Ensuite, en termes de mortalité. La mortalité liée à l’alcool était de 2,8 millions en 2016 et correspondait à 2,2 % de la mortalité chez les femmes et 5,9 % chez les hommes. Cette mortalité liée à l’’alcool est importante surtout chez les 15-49 ans : proche de 10% et 1er facteur de risque de mort prématurée et de DALYs dans cette tranche d’âge (7ième facteur de risque globalement). Cette mortalité liée à l’alcool est due aux cancers après 50 ans et plus encore chez les femmes (27%) que chez les hommes (19%). 
La consommation d’alcool pourrait « protéger » les femmes de l’infarctus du myocarde (mais pas des autres maladies cardio-vasculaires) et le diabète avant l’âge de 60 ans. Chez les hommes une faible consommation pourrait avoir un très faible effet protecteur contre l’infarctus du myocarde mais il n’y a aucun autre bénéfice de l’alcool sur la santé.

Commentaires
 

Cette très vaste étude épidémiologique apporte des informations concernant la consommation d’alcool à travers le monde.
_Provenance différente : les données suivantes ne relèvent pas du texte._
(** * Token Usage Tracker, UI module ([src/ui.js])

    A shallow embedding of the chart code of [src/ui.js]: the mock-data
    generator [generateMockData], the Y-scale computation, the bar, cursor and
    label geometry of [renderChart], and [update].

    Conventions of the embedding.

    - A JavaScript number is a value of [number]: [NaN], the two infinities,
      or a finite value carried as an exact rational.  The special values
      follow IEEE 754 (division by zero, [NaN] propagation, comparisons with
      [NaN] false); finite arithmetic is exact, so binary rounding is not
      represented, and the model has a single zero.
    - A [Date] is its time value, an integer number of milliseconds since the
      epoch, at most 8.64e15 in absolute value ([TimeClip]); a date outside
      that range is invalid, and formatting it throws [RangeError].  The
      host's time zone is a [Zone]: its offset from UTC at each instant, as
      ECMAScript's [LocalTZA(t, isUTC)], so that daylight-saving transitions
      are covered; an integer stands for the zone that keeps that offset all
      year.  The calendar functions are those of ECMAScript's date
      algorithms.
    - [Math.sin] is a parameter: a function that gives a finite value for
      each integer seed.
    - The DOM is reduced to what [renderChart] writes: the children of the
      chart container, each an [Svg] record with its four layer groups.
      The listeners of the cursors, the tooltip, the classes of the range
      buttons and the resize timer are kept apart from [State], in the
      module [Page]; a timer there fires once the clock has reached its due
      time. *)

From Stdlib Require Import ZArith QArith Qround Qpower List String Bool Lia Lqa.
From Stdlib Require Import Ascii DecimalString.
Import ListNotations.

Local Open Scope Z_scope.

(** ** JavaScript numbers *)

Module JS.

Inductive number : Type :=
| NaN : number
| PosInf : number
| NegInf : number
| Fin (q : Q) : number.

Definition ofZ (z : Z) : number := Fin (inject_Z z).

Definition Qsign (q : Q) : comparison := (0 ?= q)%Q.

Definition neg (a : number) : number :=
  match a with
  | NaN => NaN
  | PosInf => NegInf
  | NegInf => PosInf
  | Fin q => Fin (- q)
  end.

Definition add (a b : number) : number :=
  match a, b with
  | NaN, _ | _, NaN => NaN
  | PosInf, NegInf | NegInf, PosInf => NaN
  | PosInf, _ | _, PosInf => PosInf
  | NegInf, _ | _, NegInf => NegInf
  | Fin p, Fin q => Fin (p + q)
  end.

Definition sub (a b : number) : number := add a (neg b).

(** An infinity scaled by a finite or infinite factor of sign [s]. *)
Definition signedInf (positive : bool) (s : comparison) : number :=
  match s with
  | Eq => NaN
  | Lt => if positive then PosInf else NegInf
  | Gt => if positive then NegInf else PosInf
  end.

Definition mul (a b : number) : number :=
  match a, b with
  | NaN, _ | _, NaN => NaN
  | PosInf, PosInf | NegInf, NegInf => PosInf
  | PosInf, NegInf | NegInf, PosInf => NegInf
  | PosInf, Fin q | Fin q, PosInf => signedInf true (Qsign q)
  | NegInf, Fin q | Fin q, NegInf => signedInf false (Qsign q)
  | Fin p, Fin q => Fin (p * q)
  end.

(** Division.  The single zero of the model stands for [+0]: a non-zero
    finite value divided by zero is the infinity of its sign, and [0 / 0]
    is [NaN]. *)
Definition div (a b : number) : number :=
  match a, b with
  | NaN, _ | _, NaN => NaN
  | (PosInf | NegInf), (PosInf | NegInf) => NaN
  | PosInf, Fin q => if Qle_bool 0 q then PosInf else NegInf
  | NegInf, Fin q => if Qle_bool 0 q then NegInf else PosInf
  | Fin _, (PosInf | NegInf) => Fin 0
  | Fin p, Fin q =>
      if Qeq_bool q 0 then signedInf true (Qsign p) else Fin (p / q)
  end.

(** [a < b] *)
Definition lt (a b : number) : bool :=
  match a, b with
  | NaN, _ | _, NaN => false
  | _, NegInf => false
  | PosInf, _ => false
  | NegInf, _ => true
  | Fin _, PosInf => true
  | Fin p, Fin q => negb (Qle_bool q p)
  end.

(** [a <= b] *)
Definition le (a b : number) : bool :=
  match a, b with
  | NaN, _ | _, NaN => false
  | NegInf, _ => true
  | _, PosInf => true
  | PosInf, _ => false
  | Fin _, NegInf => false
  | Fin p, Fin q => Qle_bool p q
  end.

(** [a > b] and [a >= b] *)
Definition gt (a b : number) : bool := lt b a.
Definition ge (a b : number) : bool := le b a.

(** [a === b] on numbers: [NaN] is not equal to itself. *)
Definition strict_eq (a b : number) : bool :=
  match a, b with
  | PosInf, PosInf | NegInf, NegInf => true
  | Fin p, Fin q => Qeq_bool p q
  | _, _ => false
  end.

(** The same value: as [strict_eq], but [NaN] is the same as [NaN]. *)
Definition same (a b : number) : bool :=
  match a, b with
  | NaN, NaN => true
  | _, _ => strict_eq a b
  end.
En Europe de l’Ouest, la consommation moyenne d’alcool est supérieure à celle recommandée par des experts français de mai 2017 (ne pas dépasser 10 unités par semaine soit 1,5 verre par jour pour les hommes comme pour les femmes, parité oblige !). Elle permet de re-positionner le rôle délétère de l’alcool sur la santé avec 3 millions de morts chaque année : plus que la tuberculose, le SIDA et les violences réunies. Elle nous apporte également  des informations solides pour rectifier des idées courantes admises sur le rôle éventuel de protection cardio-vasculaire de l’alcool. Son excellent accueil médiatique et médical montre que le problème de l’alcool commence à intéresser les médecins et le public. Elle devrait permettre aux autorités de santé de prendre des décisions courageuses en termes de politique de santé en relativisant le discours des lobbys alcooliers.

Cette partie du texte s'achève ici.